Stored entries
=== Begin Enclosure ===

(* ===== verification/Undisturbed.v ===== *)
(** * Runs of database code against an undisturbed server

    Whatever the server answers, a run that succeeds did what it does with a server that
    carries everything out; a transaction does all of that or nothing.  Code whose statements
    do not depend on what the tables hold ([uniform]) upserts the same rows every time, so
    its replay changes nothing when each table's rows are of a replayable family. *)

From S2P Require Import Prelude PyFloat PyTime PyVal Codec Sql Upsert.

Open Scope py_scope.

(** ** Undisturbed runs

    [steady c]: when [c] succeeds, whatever the server's answers, it did what it does with a
    server that carries everything out. *)

Definition undisturbed (d : database) : session := Session d [] None.

Definition outcome {A} (c : SM A) (d : database) : option (A * database) :=
  match c (undisturbed d) with (Ok a, s) => Some (a, data s) | (Raise _, _) => None end.

Record steady {A} (c : SM A) : Prop := {
  steady_ok : forall s a s', c s = (Ok a, s') -> c (undisturbed (data s)) = (Ok a, undisturbed (data s'));
  steady_calm : forall s r s', answers s = [] -> c s = (r, s') ->
    answers s' = [] /\ forall e, r = Raise e -> fst (c (undisturbed (data s))) = Raise e;
}.

Lemma steady_execute {A} (f : database -> res (A * database)) : steady (execute f).
Proof.
  split.
  - intros s a s'. unfold execute. cbn.
    destruct (answers s) as [|[|e c|e c] l]; try done; cbn;
      destruct (f (data s)) as [[a' d']|e']; try done; by intros [= <- <-].
  - intros s r s' Ha. unfold execute. rewrite Ha. cbn.
    destruct (f (data s)) as [[a' d']|e']; intros [= <- <-]; cbn; naive_solver.
Qed.

Lemma steady_ret {A} (a : A) : steady (@ret session A a).
Proof. split; [by intros s a' s' [= <- <-] | intros s r s' ? [= <- <-]; naive_solver]. Qed.

Lemma steady_lift {A} (x : res A) : steady (@lift session A x).
Proof. split; [by intros s a' s' [= -> <-] | intros s r s' ? [= <- <-]; naive_solver]. Qed.

Lemma steady_bind {A B} (c : SM A) (k : A -> SM B) : steady c -> (forall a, steady (k a)) -> steady (bind c k).
Proof.
  intros [Hc1 Hc2] Hk. split.
  - intros s b s'. unfold bind. destruct (c s) as [[a|e] s1] eqn:E; [|done]. intros E2.
    rewrite (Hc1 _ _ _ E). by apply (steady_ok _ (Hk a)).
  - intros s r s' Ha. unfold bind. destruct (c s) as [[a|e] s1] eqn:E; intros E2.
    + destruct (Hc2 _ _ _ Ha E) as [Ha1 _]. destruct (steady_calm _ (Hk a) _ _ _ Ha1 E2) as [Ha2 Hr].
      split; [done|]. rewrite (Hc1 _ _ _ E). exact Hr.
    + destruct (Hc2 _ _ _ Ha E) as [Ha1 Hr]. injection E2 as <- <-. split; [done|]. intros e' [= <-].
      specialize (Hr e eq_refl). destruct (c (undisturbed (data s))) as [[a|e''] s2]; cbn in *; congruence.
Qed.

Lemma steady_foldM {A B} (f : B -> A -> SM B) l b : (forall b x, steady (f b x)) -> steady (foldM f b l).
Proof.
  intros Hf. revert b. induction l as [|x l IH]; intros b; cbn [foldM]; [apply steady_ret|].
  apply steady_bind; auto.
Qed.

#[export] Hint Resolve steady_execute steady_ret steady_lift steady_bind steady_foldM : nm.

Lemma outcome_bind {A B} (c : SM A) (k : A -> SM B) d : steady c ->
  outcome (bind c k) d = '(a, d) ← outcome c d; outcome (k a) d.
Proof.
  intros Hc. unfold outcome, bind. destruct (c (undisturbed d)) as [[a|e] s] eqn:E; cbn; [|done].
  pose proof (steady_ok _ Hc _ _ _ E) as E2. cbn in E2. rewrite E in E2. injection E2 as E2. by rewrite <- E2.
Qed.

Lemma outcome_execute {A} (f : database -> res (A * database)) d :
  outcome (execute f) d = match f d with Ok x => Some x | Raise _ => None end.
Proof. unfold outcome, execute. cbn. by destruct (f d) as [[a d']|e]. Qed.

Lemma outcome_lift {A} (x : res A) d : outcome (lift x) d = match x with Ok a => Some (a, d) | Raise _ => None end.
Proof. unfold outcome, lift. by destruct x. Qed.

Lemma outcome_ret {A} (a : A) d : outcome (ret a) d = Some (a, d).
Proof. done. Qed.

(** A transaction does all of its body or nothing; only a lost acknowledgement leaves the
    work done behind an exception. *)
Lemma transaction_outcome {A} (body : SM A) s out s' : steady body -> transaction body s = (out, s') ->
  match out with
  | Ok a => outcome body (data s) = Some (a, data s')
  | Raise e => data s' = data s \/
      (exists msg, e = lost_exn msg) /\ exists a, outcome body (data s) = Some (a, data s')
  end /\
  (answers s = [] -> answers s' = [] /\
     forall e, out = Raise e -> data s' = data s /\ fst (body (undisturbed (data s))) = Raise e).
Proof.
  intros Hb. unfold transaction, bind.
  assert (Hbegin : match execute no_change s with
                   | (Ok _, s1) => data s1 = data s /\ (answers s = [] -> answers s1 = [])
                   | (Raise _, s1) => data s1 = data s /\ answers s <> [] end).
  { unfold execute. destruct (answers s) as [|[|e c|e c] l]; done. }
  destruct (execute no_change s) as [[[]|e] s1]; destruct Hbegin as [Hd Ha].
  2: { intros [= <- <-]. split; [by left | done]. }
  destruct (body s1) as [[a|e] s2] eqn:E.
  - pose proof (steady_ok _ Hb _ _ _ E) as E2. rewrite Hd in E2.
    assert (Ho : outcome body (data s) = Some (a, data s2)) by (unfold outcome; by rewrite E2).
    assert (Hc : answers s = [] -> answers s2 = []) by (intros H; apply (steady_calm _ Hb _ _ _ (Ha H) E)).
    unfold commit. destruct (answers s2) as [|[|e c|e c] l] eqn:Ea; intros [= <- <-]; cbn; split; eauto;
      intros H; specialize (Hc H); done.
  - intros [= <- <-]. split; [by left|]. intros H.
    destruct (steady_calm _ Hb _ _ _ (Ha H) E) as [H1 H2]. split; [done|]. intros e' [= <-].
    split; [done|]. rewrite <- Hd. by apply H2.
Qed.

(** ** What a run of statements does to each table *)

Record step_to (ops : string -> list rowop) (d d' : database) : Prop := {
  st_parts : partitions d' = partitions d;
  st_table : forall n, ops n <> [] -> insert_all (ops n) (table_of n d) = Some (table_of n d') /\ is_Some (tables d' !! n);
  st_other : forall n, ops n = [] -> tables d' !! n = tables d !! n;
}.

Definition ops_nil : string -> list rowop := fun _ => [].
Definition ops_one (n : string) (o : rowop) : string -> list rowop := fun m => if decide (m = n) then [o] else [].
Definition ops_app (o1 o2 : string -> list rowop) : string -> list rowop := fun n => o1 n ++ o2 n.

Lemma insert_all_app o1 o2 t : insert_all (o1 ++ o2) t = t ← insert_all o1 t; insert_all o2 t.
Proof.
  revert t. induction o1 as [|o os IH]; intros t; [done|]. cbn.
  destruct (insert_row _ _ _ t) as [[w t1]|e]; [apply IH | done].
Qed.

Lemma step_insert_all ops d d' n : step_to ops d d' -> insert_all (ops n) (table_of n d) = Some (table_of n d').
Proof.
  intros [_ H1 H2]. destruct (ops n) as [|o os] eqn:E.
  - unfold table_of. by rewrite (H2 n E).
  - rewrite <- E. apply H1. congruence.
Qed.

Lemma step_nil d : step_to ops_nil d d.
Proof. by split. Qed.

Lemma step_app o1 o2 d d1 d2 : step_to o1 d d1 -> step_to o2 d1 d2 -> step_to (ops_app o1 o2) d d2.
Proof.
  intros S1 S2. split.
  - by rewrite (st_parts _ _ _ S2), (st_parts _ _ _ S1).
  - intros n Hn. unfold ops_app in *. split.
    + rewrite insert_all_app, (step_insert_all _ _ _ n S1). cbn. apply (step_insert_all _ _ _ n S2).
    + destruct (o2 n) eqn:E2; [|apply S2; congruence].
      rewrite (st_other _ _ _ S2 n E2). apply S1. rewrite app_nil_r in Hn. done.
  - intros n. unfold ops_app. intros [E1 E2]%app_eq_nil. by rewrite (st_other _ _ _ S2 n E2), (st_other _ _ _ S1 n E1).
Qed.

(** An INSERT succeeds or not by its row and the partitions alone. *)
Lemma insert_step n range into on new d w d' :
  on <> Fails_unique -> insert n range into on new d = Ok (w, d') ->
  forall d2, partitions d2 = partitions d ->
    exists w2 d2', insert n range into on new d2 = Ok (w2, d2') /\ step_to (ops_one n (RowOp into on new)) d2 d2'.
Proof.
  intros Hon E d2 Hp. unfold insert in *.
  assert (Hr : match range with Some c => negb (routed n (row_time c new) d2) | None => false end
             = match range with Some c => negb (routed n (row_time c new) d) | None => false end).
  { unfold routed. by rewrite Hp. }
  rewrite Hr. destruct (match range with Some c => _ | None => false end); [done|].
  pose proof (insert_row_effect (RowOp into on new) (table_of n d) Hon) as H1.
  pose proof (insert_row_effect (RowOp into on new) (table_of n d2) Hon) as H2. cbn [op_into op_on op_row] in *.
  destruct (insert_row into on new (table_of n d)) as [[w1 t1]|e1]; [|done].
  destruct (insert_row into on new (table_of n d2)) as [[w2 t2]|e2] eqn:E2.
  2: { destruct H1 as (k & Hk & _). congruence. }
  exists w2, (set_table n t2 d2). split; [done|]. split; [done | |].
  - intros m. unfold ops_one. case_decide as Hm; [subst|done]. intros _. split.
    + cbn [insert_all op_into op_on op_row]. rewrite E2. by rewrite table_of_set_table, decide_True.
    + cbn. by rewrite lookup_insert_eq.
  - intros m. unfold ops_one. case_decide as Hm; [done|]. intros _. cbn. by rewrite lookup_insert_ne.
Qed.

(** ** Runs that do not depend on the tables

    A family gives, for each table, the kind of row written to it. *)

Section Uniform.
Context (fam : string -> rowop -> Prop).

Definition uniform {X A} (c : X -> SM A) : Prop :=
  forall x d a d', outcome (c x) d = Some (a, d') ->
    exists ops, (forall n, Forall (fam n) (ops n)) /\
      forall x2 d2, partitions d2 = partitions d ->
        exists a2 d2', outcome (c x2) d2 = Some (a2, d2') /\ step_to ops d2 d2'.

Lemma uniform_same {X A} (c : X -> SM A) x d a d' : uniform c -> outcome (c x) d = Some (a, d') ->
  exists ops, (forall n, Forall (fam n) (ops n)) /\ step_to ops d d' /\
    forall x2 d2, partitions d2 = partitions d ->
      exists a2 d2', outcome (c x2) d2 = Some (a2, d2') /\ step_to ops d2 d2'.
Proof.
  intros Hu E. destruct (Hu x d a d' E) as (ops & Hf & H). exists ops. split_and!; [done | | done].
  destruct (H x d eq_refl) as (a2 & d2 & E2 & S). rewrite E in E2. by injection E2 as <- <-.
Qed.

Lemma uniform_pure {X A} (c : X -> SM A) :
  (forall x d, match outcome (c x) d with Some (_, d') => d' = d | None => True end) ->
  (forall x x2 d d2, is_Some (outcome (c x) d) -> is_Some (outcome (c x2) d2)) -> uniform c.
Proof.
  intros H1 H2 x d a d' E. exists ops_nil. split; [by constructor|]. intros x2 d2 _.
  destruct (H2 x x2 d d2 ltac:(eauto)) as [[a2 d2'] E2]. pose proof (H1 x2 d2) as H. rewrite E2 in H. subst.
  exists a2, d2. split; [done | apply step_nil].
Qed.

Lemma uniform_ret {X A} (f : X -> A) : uniform (fun x => ret (f x)).
Proof. apply uniform_pure; [done | by intros; eexists]. Qed.

Lemma uniform_bind {X A B} (c : X -> SM A) (k : X -> A -> SM B) :
  (forall x, steady (c x)) -> uniform c -> uniform (fun xa : X * A => k xa.1 xa.2) -> uniform (fun x => bind (c x) (k x)).
Proof.
  intros Hs Hc Hk x d b d' E. rewrite outcome_bind in E by done.
  destruct (outcome (c x) d) as [[a d1]|] eqn:E1; [|done]. cbn in E.
  destruct (uniform_same c x d a d1 Hc E1) as (o1 & F1 & S1 & H1).
  destruct (uniform_same _ (x, a) d1 b d' Hk E) as (o2 & F2 & S2 & H2).
  exists (ops_app o1 o2). split; [intros n; apply Forall_app; auto|].
  intros x2 d2 Hp. destruct (H1 x2 d2 Hp) as (a2 & d2' & E2 & S). rewrite outcome_bind, E2 by done. cbn.
  destruct (H2 (x2, a2) d2') as (b2 & d2'' & E3 & S'); [by rewrite (st_parts _ _ _ S), Hp, (st_parts _ _ _ S1)|].
  exists b2, d2''. split; [exact E3 | by eapply step_app].
Qed.

(** A value that does not depend on the state, computed before the rest. *)
Lemma uniform_lift_bind {X A B} (v : res A) (k : X -> A -> SM B) :
  (forall a, v = Ok a -> uniform (fun x => k x a)) -> uniform (fun x => bind (lift v) (k x)).
Proof.
  intros Hk x d b d'. rewrite outcome_bind, outcome_lift by apply steady_lift.
  destruct v as [a|e]; cbn; [|done]. intros E. destruct (Hk a eq_refl x d b d' E) as (ops & F & H).
  exists ops. split; [done|]. intros x2 d2 Hp. rewrite outcome_bind, outcome_lift by apply steady_lift. cbn. auto.
Qed.

Lemma uniform_foldM {A B} (f : B -> A -> SM B) l :
  (forall b x, steady (f b x)) -> (forall x, x ∈ l -> uniform (fun b => f b x)) -> uniform (fun b => foldM f b l).
Proof.
  intros Hs. induction l as [|x l IH]; intros Hf; cbn [foldM]; [apply (uniform_ret id)|].
  apply (uniform_bind (fun b => f b x) (fun _ b => foldM f b l)); [done | apply Hf; set_solver|].
  intros [b0 b] d b' d' E. destruct (IH ltac:(intros; apply Hf; set_solver) b d b' d' E) as (ops & F & H).
  exists ops. split; [done|]. intros [x1 x2] d2 Hp. by apply H.
Qed.

Lemma uniform_execute {X} n range into on new :
  on <> Fails_unique -> fam n (RowOp into on new) -> uniform (fun _ : X => execute (insert n range into on new)).
Proof.
  intros Hon Hf x d w d'. rewrite outcome_execute. destruct (insert _ _ _ _ _ d) as [[w1 d1]|] eqn:E; [|done].
  intros [= <- <-]. exists (ops_one n (RowOp into on new)). split.
  - intros m. unfold ops_one. case_decide; [subst; by repeat constructor | constructor].
  - intros _ d2 Hp. destruct (insert_step n range into on new d w1 d1 Hon E d2 Hp) as (w2 & d2' & E2 & S).
    exists w2, d2'. by rewrite outcome_execute, E2.
Qed.

Lemma uniform_insert_many {X P} (ins : P -> database -> res (Z * database)) ps :
  (forall p, p ∈ ps -> uniform (fun _ : unit => execute (ins p))) -> uniform (fun _ : X => execute (insert_many ins ps)).
Proof.
  induction ps as [|p ps IH]; intros H.
  - apply uniform_pure; intros; rewrite outcome_execute; done.
  - intros x d w d'. rewrite outcome_execute. cbn [insert_many].
    destruct (ins p d) as [[w1 d1]|] eqn:E1; [|done]. cbn.
    destruct (insert_many ins ps d1) as [[w2 d2]|] eqn:E2; [|done]. cbn. intros [= <- <-].
    assert (O1 : outcome (execute (ins p)) d = Some (w1, d1)) by (by rewrite outcome_execute, E1).
    assert (O2 : outcome (execute (insert_many ins ps)) d1 = Some (w2, d2)) by (by rewrite outcome_execute, E2).
    destruct (uniform_same _ tt d w1 d1 (H p ltac:(set_solver)) O1) as (o1 & F1 & S1 & H1).
    destruct (uniform_same _ x d1 w2 d2 (IH ltac:(intros; apply H; set_solver)) O2) as (o2 & F2 & S2 & H2).
    exists (ops_app o1 o2). split; [intros n; apply Forall_app; auto|].
    intros x2 d3 Hp. destruct (H1 tt d3 Hp) as (a3 & d3' & E3 & S3). rewrite outcome_execute in E3.
    destruct (ins p d3) as [[? ?]|] eqn:Ei; [|done]. injection E3 as -> ->.
    destruct (H2 x2 d3') as (a4 & d4 & E4 & S4); [by rewrite (st_parts _ _ _ S3), Hp, (st_parts _ _ _ S1)|].
    rewrite outcome_execute in E4. destruct (insert_many ins ps d3') as [[? ?]|] eqn:Em; [|done]. injection E4 as -> ->.
    eexists _, _. rewrite outcome_execute. cbn [insert_many]. rewrite Ei. cbn. rewrite Em. cbn.
    split; [done | by eapply step_app].
Qed.

(** Replayed, a uniform run of replayable rows changes nothing. *)
Lemma uniform_replay {X A} (c : X -> SM A) x d a d' :
  (forall n, replays (fam n)) -> uniform c -> outcome (c x) d = Some (a, d') ->
  forall e, partitions e = partitions d' -> (forall n o, fam n o -> tables e !! n = tables d' !! n) ->
    exists a2, outcome (c x) e = Some (a2, e).
Proof.
  intros Hf Hc E e Hpe Hte. destruct (uniform_same c x d a d' Hc E) as (ops & F & S & H).
  destruct (H x e) as (a2 & e' & E2 & S2); [by rewrite Hpe, (st_parts _ _ _ S)|]. exists a2. rewrite E2. do 2 f_equal.
  assert (Ht : tables e' = tables e).
  { apply map_eq. intros n. destruct (ops n) as [|o os] eqn:En; [by apply (st_other _ _ _ S2)|].
    assert (Hn : tables e !! n = tables d' !! n).
    { apply (Hte n o). pose proof (F n) as Fn. rewrite En in Fn. by apply Forall_inv in Fn. }
    destruct (st_table _ _ _ S n) as [I1 [t1 Hd1]]; [congruence|].
    destruct (st_table _ _ _ S2 n) as [I2 [t2 Hd2]]; [congruence|].
    pose proof (insert_all_replay _ _ _ _ (Hf n) (F n) I1) as I3.
    assert (table_of n e = table_of n d') as Ee by (unfold table_of; by rewrite Hn).
    rewrite Ee, I3 in I2. injection I2 as I2. unfold table_of in I2. rewrite Hd1, Hd2 in I2. cbn in I2.
    by rewrite Hn, Hd1, Hd2, I2. }
  pose proof (st_parts _ _ _ S2) as Hp. destruct e', e. cbn in *. by subst.
Qed.
End Uniform.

=== End Enclosure ===

* [AIM OF THE EXERCISE]:
Among the records above, a stretch begins at the line containing "st_table : forall" and ends at the line containing "intros Hon E d2 Hp. unfold insert in *.". Restate that stretch word for word, and nothing else.

* [SOLUTION FOR THIS EXERCISE]:
  st_table : forall n, ops n <> [] -> insert_all (ops n) (table_of n d) = Some (table_of n d') /\ is_Some (tables d' !! n);
  st_other : forall n, ops n = [] -> tables d' !! n = tables d !! n;
}.

Definition ops_nil : string -> list rowop := fun _ => [].
Definition ops_one (n : string) (o : rowop) : string -> list rowop := fun m => if decide (m = n) then [o] else [].
Definition ops_app (o1 o2 : string -> list rowop) : string -> list rowop := fun n => o1 n ++ o2 n.

Lemma insert_all_app o1 o2 t : insert_all (o1 ++ o2) t = t ← insert_all o1 t; insert_all o2 t.
Proof.
  revert t. induction o1 as [|o os IH]; intros t; [done|]. cbn.
  destruct (insert_row _ _ _ t) as [[w t1]|e]; [apply IH | done].
Qed.

Lemma step_insert_all ops d d' n : step_to ops d d' -> insert_all (ops n) (table_of n d) = Some (table_of n d').
Proof.
  intros [_ H1 H2]. destruct (ops n) as [|o os] eqn:E.
  - unfold table_of. by rewrite (H2 n E).
  - rewrite <- E. apply H1. congruence.
Qed.

Lemma step_nil d : step_to ops_nil d d.
Proof. by split. Qed.

Lemma step_app o1 o2 d d1 d2 : step_to o1 d d1 -> step_to o2 d1 d2 -> step_to (ops_app o1 o2) d d2.
Proof.
  intros S1 S2. split.
  - by rewrite (st_parts _ _ _ S2), (st_parts _ _ _ S1).
  - intros n Hn. unfold ops_app in *. split.
    + rewrite insert_all_app, (step_insert_all _ _ _ n S1). cbn. apply (step_insert_all _ _ _ n S2).
    + destruct (o2 n) eqn:E2; [|apply S2; congruence].
      rewrite (st_other _ _ _ S2 n E2). apply S1. rewrite app_nil_r in Hn. done.
  - intros n. unfold ops_app. intros [E1 E2]%app_eq_nil. by rewrite (st_other _ _ _ S2 n E2), (st_other _ _ _ S1 n E1).
Qed.

(** An INSERT succeeds or not by its row and the partitions alone. *)
Lemma insert_step n range into on new d w d' :
  on <> Fails_unique -> insert n range into on new d = Ok (w, d') ->
  forall d2, partitions d2 = partitions d ->
    exists w2 d2', insert n range into on new d2 = Ok (w2, d2') /\ step_to (ops_one n (RowOp into on new)) d2 d2'.
Proof.
  intros Hon E d2 Hp. unfold insert in *.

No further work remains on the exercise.